Prepare the way of the Lord. 40:1-11


In chapters 38-39, the prophet speaks of the destruction of Zion; all is lost. Now from 40:1 to 42:17, he gives a message of comfort. Disaster must befall Israel because of the unfaithfulness of the people, yet they are still "my people" and the Lord is "your God". For Zion and for the world community, the Lord's promised blessings will find fulfillment. The Lord's words of consolation, his promises to Israel, are based on his character; he is the creator, sustainer and ruler. Thus, Zion's consolation is assured. Our passage for study presents three messages of consolation which rest on God's character.

The passage

v1-2. The messengers are commissioned to express comfort and kindliness to God's people, particularly to Zion, Jerusalem. The day of punishment is over; the price for Israel's sin is paid, paid for completely, two times over.

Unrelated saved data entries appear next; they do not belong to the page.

Lemma RunE_utf8_abort d dir verbose pre p post c e :
  cleanWalk (tree d dir) ->
  tsmPaths (tree d dir) = pre ++ p :: post ->
  Forall (readable d) pre -> openFailure d p = Some (c, e) ->
  RunE d dir true verbose
  = (Some e,
     utf8Trace d verbose pre ++ openTrace d p
     ++ runDeferred (map closeFileAndReader pre ++ deferCloser c)).
Proof.
  intros Hw Hfl Hpre Hp. unfold RunE, verifyUTF8_run, newVerifyUTF8.
  cbn [utf8_verifyTSM utf8_totalErrors utf8_total].
  rewrite (loadFiles_clean d dir Hw). cbn [files]. rewrite Hfl.
  destruct (utf8Loop_abort d verbose pre p post c e
              {| utf8_verifyTSM := {| files := pre ++ p :: post; f := "" |};
                 utf8_totalErrors := 0; utf8_total := 0 |}
              Hpre Hp is_int_0) as [v' ->].
  unfold emit_bind, emit_ret, tell. cbn.
  now rewrite !app_nil_r, <- app_assoc.
Qed.

End utf8_run.

Module sum_proofs.
Import tsm1 verify_tsm tsm_facts utf8_proofs utf8_run.

Lemma checkBlock_eq verbose b te tot fe cnt rd :
  checkBlock verbose
    ({| sum_verifyTSM := b; sum_totalErrors := te; sum_total := tot |}, fe, cnt) rd
  = (({| sum_verifyTSM := b;
         sum_totalErrors := if blockBad rd then int_incr te else te;
         sum_total := int_incr tot |},
      (if blockBad rd then int_incr fe else fe),
      int_incr cnt),
     blockTrace verbose (f b) cnt rd).
Proof.
  unfold checkBlock, blockTrace, blockBad, tell, emit_bind, emit_ret.
  cbn [sum_verifyTSM sum_totalErrors sum_total].
  destruct rd as [blk|err].
  - destruct (checksum blk =? crc32.ChecksumIEEE (buf blk)), verbose; reflexivity.
  - destruct verbose; reflexivity.
Qed.

Lemma forEach_checkBlock verbose b te tot fe cnt l :
  is_int te -> is_int tot -> is_int fe -> is_int cnt ->
  forEach (checkBlock verbose)
    ({| sum_verifyTSM := b; sum_totalErrors := te; sum_total := tot |}, fe, cnt) l
  = (({| sum_verifyTSM := b;
         sum_totalErrors := wrap64 (te + countIf blockBad l);
         sum_total := wrap64 (tot + Z.of_nat (length l)) |},
      wrap64 (fe + countIf blockBad l),
      wrap64 (cnt + Z.of_nat (length l))),
     blocksTrace verbose (f b) cnt l).
Proof.
  revert te tot fe cnt.
  induction l as [|rd l IH]; intros te tot fe cnt Hte Htot Hfe Hcnt.
  - rewrite countIf_nil. cbn [length forEach blocksTrace].
    change (Z.of_nat 0) with 0.
    rewrite !Z.add_0_r, !wrap64_id by assumption. reflexivity.
  - cbn [forEach blocksTrace length]. rewrite checkBlock_eq, countIf_cons.
    unfold emit_bind.
    rewrite IH; try apply int_incr_is_int;
      try (destruct (blockBad rd); [apply int_incr_is_int | assumption]).
    rewrite Nat2Z.inj_succ, <- Z.add_1_l.
    destruct (blockBad rd); rewrite !wrap64_incr_add, ?Z.add_0_l; reflexivity.
Qed.

Lemma checkBlocks_eq verbose r b te tot :
  is_int te -> is_int tot ->
  checkBlocks verbose r
    {| sum_verifyTSM := b; sum_totalErrors := te; sum_total := tot |}
  = ({| sum_verifyTSM := b;
        sum_totalErrors := wrap64 (te + countIf blockBad (blocks r));
        sum_total := wrap64 (tot + Z.of_nat (length (blocks r))) |},
     [CallBlockIterator (f b)]
     ++ blocksTrace verbose (f b) 0 (blocks r)
     ++ [CallNext (f b)]
     ++ (if (wrap64 (countIf blockBad (blocks r)) =? 0) && verbose
         then [PrintHealthy (f b)] else [])).
Proof.
  intros Hte Htot. unfold checkBlocks, tell, emit_ret, emit_bind.
  cbn [sum_verifyTSM].
  rewrite forEach_checkBlock by (assumption || apply is_int_0).
  rewrite Z.add_0_l, app_nil_r. reflexivity.
Qed.

Lemma allBlocks_cons d p fl :
  allBlocks d (p :: fl) = blocks (readerAt d p) ++ allBlocks d fl.
Proof. reflexivity. Qed.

v3-5. The first message proclaims that the Lord will come in glory. The glory of the Lord is about to be revealed to Israel, and like the Exodus, it will be seen by all the nations. In preparation, the people are called upon to construct a ceremonial highway, straight, level and without any obstacles. The Lord's coming is assured, so prepare the way for his arrival.

v6-8. The second message proclaims that God's word is sure. Human nature is frail and corrupted and therefore withers before the hand of the Creator. We are unreliable and so cannot stand before our God. Thus, our word carries little weight. Yet, God's words, his promises, are mighty; they "stand forever".

v9-11. The third message proclaims that God's kindness endures forever. The Lord's coming is near at hand, so the messenger is instructed to cast off fear, to dispel any doubt of his coming. Let the messenger go up on a high mountain and proclaim the good news of the Lord's coming. The Lord's coming will be a mighty one, his sleeves rolled up, for he has completed his work, gained his "reward" and now it is time for blessing. The blessing, or "recompense", is for the flock of his people and it is they who "accompany" him. God's people will be blessed as they experience the depth and wonder of a new relationship with the Lord. He will be to them a shepherd, caring for his flock, watchful of their needs, identifying with them, helping them ("gathers the lambs", "leads those that have young"). The coming Lord surrounds those who are "close to his heart" with intimate loving care.

A word of consolation

The Lord's message of consolation through Isaiah is a message to a people who know and experience the chastening hand of the Lord. Isaiah gives us three messages to encourage us as we await the day when every tear will be wiped away.

1. Be prepared, the Lord indeed will come in glory

It is often assumed that a believer prepares for the coming of the Lord through their obedience, or better, their faithfulness. Often we hear the warning: "don't let the Lord find you slacking when he returns." The Lord's messenger, on the other hand, calls for the building of a ceremonial highway in preparation of the imminent coming of the king. For the messenger, being ready for Jesus means being ready to welcome him - "come into my heart Lord Jesus." Our readiness to meet the Lord rests wholly on our desire to meet him.

2. Rest on the Word

We are the most unreliable of creatures. In fact, we should be amazed when a person does something positive, rather than feel disappointed in the face of human frailty. We are driven by our hormones, by our genes and our corruption, such that we are anything but reliable. Yet, the Lord our God, the coming one, acts rightly, and above all, sticks with his word. What he says, he will do. This may not be a human quality, but it is certainly the way God functions. We can rely on him.

3. Our God is a tender loving God

There is a sense where we are like scattered sheep, far from the shepherd's hand. We can often sense this loneliness, particularly when things are going wrong. Yet, we can shout from the mountain top that on Calvary the Lord Jesus secured a mighty victory. He rolled up his sleeves and worked out our salvation. So now and for eternity, we are a blessed flock. Jesus tends us, identifies with each one of us in all our needs; he covers us with tender loving care. Sure, not every tear is wiped away now, but a day is coming soon, a day of "good tidings to Zion."


1. How should we prepare for the coming of the Lord?

2. "All men are like grass". What does this mean?

3. Identify the role of the shepherd and discuss, v9-11.